USA – -(AmmoLand.com)- I watched Tom Selleck on The Rosie O’Donnell show May 19, 1999, where O’Donnell ambushed Selleck on his pro-gun support of the Second Amendment. Although he is one of my heroes of the TV world, he was ill-prepared to stand his ground. He did the best job he could but a little research to support one’s views as a spokesperson would have allowed Selleck to wipe the floor with O’Donnell.

Watch Tom Selleck on Rosie O'Donnell Show here: https://www.youtube.com/watch?v=qtkgoGY4Cm4

O’Donnell’s stance was that the need for large capacity magazines and assault-style weapons for hunting was a fallacy so the Second Amendment should be repealed.

If you wanted to give yourself an unassailable perspective from which to support your pro-Second Amendment rights, you first must understand constitutional history and why the Second Amendment was written the way it was and why it was included in the Bill of Rights. First, know that the Bill of Rights is simply the first ten amendments to the Constitution, all written by James Madison. Second, you must read Federalist Paper #46, embedded below, over and over again until you thoroughly understand the importance of what Madison was saying.

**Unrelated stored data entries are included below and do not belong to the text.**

Lemma build_tls_lines read uri tls :
  tls_texts tls -> (forall p, err_text Q (read p)) -> err_text Q (build_tls_config read uri tls).
Proof.
  intros Ht Hr. unfold build_tls_config.
  assert (forall o e, text Q e -> err_text Q (ok_or o e : result rstr rstr)) as Hor by (intros; by apply err_text_ok_or).
  assert (forall what p, text Q what -> text Q p ->
            err_text Q (map_err (fun e => what ++ debug_str p ++ lit ": " ++ e) (read p))) as Hread.
  { intros what p Hw Hp. specialize (Hr p). destruct (read p); [done|]. cbn [err_text map_err any_text fst snd] in *. text_solve. }
  apply err_text_bind; [apply Hor; text_solve|]. intros ca Hca.
  assert (text Q ca) by (apply Ht; destruct (tls_ca_pem tls); [injection Hca as ->; set_solver|done]).
  apply err_text_bind; [apply Hread; text_solve|]. intros pem _.
  apply err_text_bind; [destruct (tls_domain_name tls); [done|apply Hor; text_solve]|]. intros dom _. cbn zeta.
  destruct (tls_mode tls); [done..|].
  apply err_text_bind; [apply Hor; text_solve|]. intros cert Hcert.
  apply err_text_bind; [apply Hor; text_solve|]. intros key Hkey.
  assert (text Q cert) by (apply Ht; destruct (tls_client_cert_pem tls); [injection Hcert as ->; set_solver|done]).
  assert (text Q key) by (apply Ht; destruct (tls_client_key_pem tls); [injection Hkey as ->; set_solver|done]).
  apply err_text_bind; [apply Hread; text_solve|]. intros ? _.
  apply err_text_bind; [apply Hread; text_solve|]. done.
Qed.

Lemma connect_lines spec tls r :
  spec_texts spec -> tls_texts tls -> round_texts r ->
  err_text Q (connect_channel (r_read r) (r_transport r) spec tls).
Proof.
  intros (He & _) Ht (Hread & Hsh & Htls & Hc & _). unfold connect_channel. cbn zeta.
  assert (text Q (normalize_endpoint_uri (ws_endpoint spec) (tls_mode tls))) as Hu.
  { unfold normalize_endpoint_uri. cbn zeta. case_match; [text_solve|]. destruct (tls_mode tls); text_solve. }
  set (uri := normalize_endpoint_uri _ _) in *.
  apply err_text_bind; [specialize (Hsh uri); destruct (tp_from_shared _ uri); cbn [err_text map_err any_text fst snd] in *; [done|text_solve]|]. intros _ _.
  apply err_text_bind.
  - destruct (tls_mode tls); [done|..]; (apply err_text_bind; [by apply build_tls_lines|]; intros cfg _;
      apply err_text_bind; [|done]; apply err_text_map; [by apply text_check|apply Htls]).
  - intros o _. apply err_text_bind; [apply err_text_map; [by apply text_check|done]|done].
Qed.

Lemma status_line spec cfg st now now' :
  spec_texts spec -> text Q (status_debug st) -> text Q (to_tsv_line (status_frame spec cfg st now) now').
Proof.
  intros (He & Hs & Hi) Hst. pose proof (status_frame_kv spec cfg st now) as Ekv.
  apply to_tsv_line_ok. split; [|rewrite Ekv; texts_solve].
  unfold status_frame. destruct st; cbn [status_level]; texts_solve.
Qed.

Lemma grpc_error_line spec cfg msg err now now' :
  spec_texts spec -> text Q msg -> text Q err ->
  text Q (to_tsv_line (GrpcHealth.error_frame spec cfg msg err now) now').
Proof.
  intros (He & Hs & Hi) Hm Herr. apply to_tsv_line_ok.
  split; [unfold GrpcHealth.error_frame|rewrite error_frame_kv]; texts_solve.
Qed.

Lemma stream_sends spec cfg now i items :
  spec_texts spec -> status_texts -> Forall (err_text Q) items -> sends (stream_loop spec cfg now i items).
Proof.
  intros Hspec Hst Hi. revert i. induction Hi as [|[z|e] items He _ IH]; intros i; cbn [stream_loop]; [apply sends_nil|..].
  - apply (sends_cons (Q := Q)); [by apply status_line; [|apply Hst]|apply IH].
  - apply (sends_cons (Q := Q)); [|apply sends_nil]. apply grpc_error_line; [done|by apply text_check|done].
Qed.

Lemma watch_sends spec cfg tls backoff rounds :
  spec_texts spec -> tls_texts tls -> status_texts -> Forall round_texts rounds ->
  sends (concat (map fst (watch_one spec cfg tls backoff rounds))).
Proof.
  intros Hspec Htls Hst Hr. revert backoff. induction Hr as [|r rounds Hr _ IH]; intros b; cbn [watch_one]; [apply sends_nil|].
  destruct (watch_round spec cfg tls b r) as [[ms pause] b'] eqn:E. cbn [map concat fst].
  apply sends_app; [|apply IH]. unfold watch_round in E. pose proof (connect_lines spec tls r Hspec Htls Hr) as Hc.
  assert (forall msg err, text Q msg -> text Q err ->
    sends [GrpcHealth.emit_error_frame spec cfg msg err (r_now r 0) (r_now r 1)]) as Herr.
  { intros msg err Hm He. apply (sends_cons (Q := Q)); [by apply grpc_error_line|apply sends_nil]. }
  destruct Hr as (_ & _ & _ & _ & Hw & Hit).
  destruct (connect_channel _ _ _ _); [|simplify_eq; apply Herr; [by apply text_check|done]].
  destruct (r_watch r); simplify_eq; [by apply stream_sends|apply Herr; [by apply text_check|done]].
Qed.
End GrpcSource.

(** ** The systemd units *)

Section SystemdSource.
Context {T : TimeLib} {TL : TimeLaws T}.
Context (Q : char -> Prop) {HQ : TextChars Q}.

Definition unit_texts (spec : UnitSpec) : Prop := text Q (us_unit spec) /\ text Q (us_id spec).

Definition props_texts (p : UnitProps) : Prop :=
  any_text Q (up_active p) /\ any_text Q (up_sub p) /\ any_text Q (up_load p) /\ any_text Q (up_desc p).

(** What the bus answers in one session. *)
Definition session_texts (ss : Session) : Prop :=
  err_text Q (ss_connect ss) /\ err_text Q (ss_manager ss) /\ (forall u, err_text Q (ss_get_unit ss u))
  /\ (forall p, err_text Q (ss_unit_path ss p)) /\ err_text Q (ss_unit_build ss) /\ err_text Q (ss_props_destination ss)
  /\ (forall p, err_text Q (ss_props_path ss p)) /\ err_text Q (ss_props_build ss)
  /\ props_texts (ss_first ss) /\ err_text Q (ss_receive ss) /\ Forall props_texts (ss_changes ss).

Lemma snapshot_line spec cfg now active sub load desc :
  unit_texts spec -> text Q active -> text Q sub -> text Q load -> text Q desc ->
  text Q (to_tsv_line (snapshot_frame spec cfg now active sub load desc) now).
Proof.
  intros [Hu Hi] Ha Hs Hl Hd. pose proof (snapshot_frame_kv spec cfg now active sub load desc) as Ekv.
  apply to_tsv_line_ok. split; [|rewrite Ekv]; [unfold snapshot_frame; texts_solve|].
  destruct (is_empty desc); texts_solve.
Qed.

Lemma unit_error_line spec cfg msg err now :
  unit_texts spec -> text Q msg -> text Q err ->
  text Q (to_tsv_line (Systemd.error_frame spec cfg msg err now) now).
Proof.
  intros [Hu Hi] Hm He. apply to_tsv_line_ok. split; [unfold Systemd.error_frame; texts_solve|].
  change (f_kv (Systemd.error_frame spec cfg msg err now)) with
    [(lit "error", err); (lit "ttl_dead_s", int_to_string (s_ttl_dead_s cfg));
     (lit "ttl_stale_s", int_to_string (s_ttl_stale_s cfg)); (lit "unit", us_unit spec)].
  texts_solve.
Qed.

(** A snapshot is a line, and so is the error in its place. *)
Lemma snapshot_sends spec cfg now p :
  unit_texts spec -> props_texts p ->
  match emit_snapshot_frame spec cfg now p with Ok m => sends [m] | Err e => text Q e end.
Proof.
  intros Hu (Ha & Hs & Hl & Hd). unfold emit_snapshot_frame.
  destruct (up_active p) as [a|e]; cbn [err_text map_err any_text fst snd] in *; [|text_solve].
  destruct (up_sub p) as [s|e]; cbn [err_text map_err any_text fst snd] in *; [|text_solve].
  destruct (up_load p) as [l|e]; cbn [err_text map_err any_text fst snd] in *; [|text_solve].
  apply (sends_cons (Q := Q)); [|apply sends_nil]. apply snapshot_line; try done.
  destruct (up_desc p); [done|by apply text_check].
Qed.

The Federalist Papers were letters written to and published by newspapers which served the constituents of the framers of the Constitution. They were written by Madison, Hamilton, and Adams under the pseudonym, “Publius”. Federalist Paper #46 was written by Madison on January 29, 1788.

Why every gun owner and pro-gun advocate doesn’t have a copy of #46 hanging from their wall is a ponderous thought. It says nothing of any personal right to own firearms for personal protection, nothing about hunting and certainly nothing about “sport shooting” or sporting firearms. It was all about defeating Government. Read or download your copy below.

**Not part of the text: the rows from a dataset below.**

(* ===== verification/HawkdMain.v ===== *)
(** * [crates/hawkd/src/main.rs]: the daemon put together

    The command line of the daemon and its [main]: the two sockets, the sources
    it starts and the spine they feed.  What the outside delivers to each source
    is a record.  The theorems: when start-up succeeds, who then answers at which
    path and how many producers run; in every configuration and in every state of
    the threads, what a mirror on the daemon's socket reads are the lines of a merge
    of the texts of all sources; and in every fair run that no peer blocks, it has at
    some time read all of them.  The sources copy texts of other code, and nothing
    is assumed of these but what Rust's [String] guarantees, [outside_texts]. *)

From stdpp Require Import gmap.
From S2P Require Import Prelude RustStr RustNum RustMap RustPath RustSock TimeLib Severity HawkFrame Io App RustDebug.
From S2P Require Import Backoff Spine SpineThreads SpineLiveness Ingest GrpcHealth Systemd EndToEnd Sources.

Module Source.
Inductive t := Stdin | None.
End Source.

Record Cli := mk_cli {
  c_socket_path : rstr;
  c_overwrite : bool;
  c_ingest_path : option rstr;
  c_ingest_overwrite : bool;
  c_strict : bool;
  c_source : Source.t;
  c_client_banner : bool;
  c_watches : list WatchSpec;
  c_units : list UnitSpec;
  c_grpc_tls_mode : GrpcTlsMode;
  c_grpc_ca : option rstr;
  c_grpc_domain : option rstr;
  c_grpc_cert : option rstr;
  c_grpc_key : option rstr;
  c_systemd_ttl_stale_s : Z;
  c_systemd_ttl_dead_s : Z;
  c_grpc_ttl_stale_s : Z;
  c_grpc_ttl_dead_s : Z
}.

The framers of the Constitution were well acquainted with the historical facts where nation after nation, kingdoms, countries, serfdoms and any government which had a standing army always evolved to where the army was used by the ruling factions to subdue the citizenry and subjugate them into poverty. The Federalists wanted a strong central government but were deftly afraid of the power of a standing military, but with the threat of war from France, Britain or Spain the newly fermented America could ill afford not to have the protection of a well-oiled military.

 James Madison

James Madison

Historically, European nations and kingdoms required all its citizens to fight for the survival of that nation… if physically able. Additionally, each combatant was required to furnish their own tools of warfare from spears, lances, bows and arrows, horses to the latest musket, perhaps a cannon or if need be, even a bucket of rocks; Whatever they could muster for the defense of the nation. The framers were aware of this practice and Madison incorporated this into his ideas for the drafting of the Second Amendment.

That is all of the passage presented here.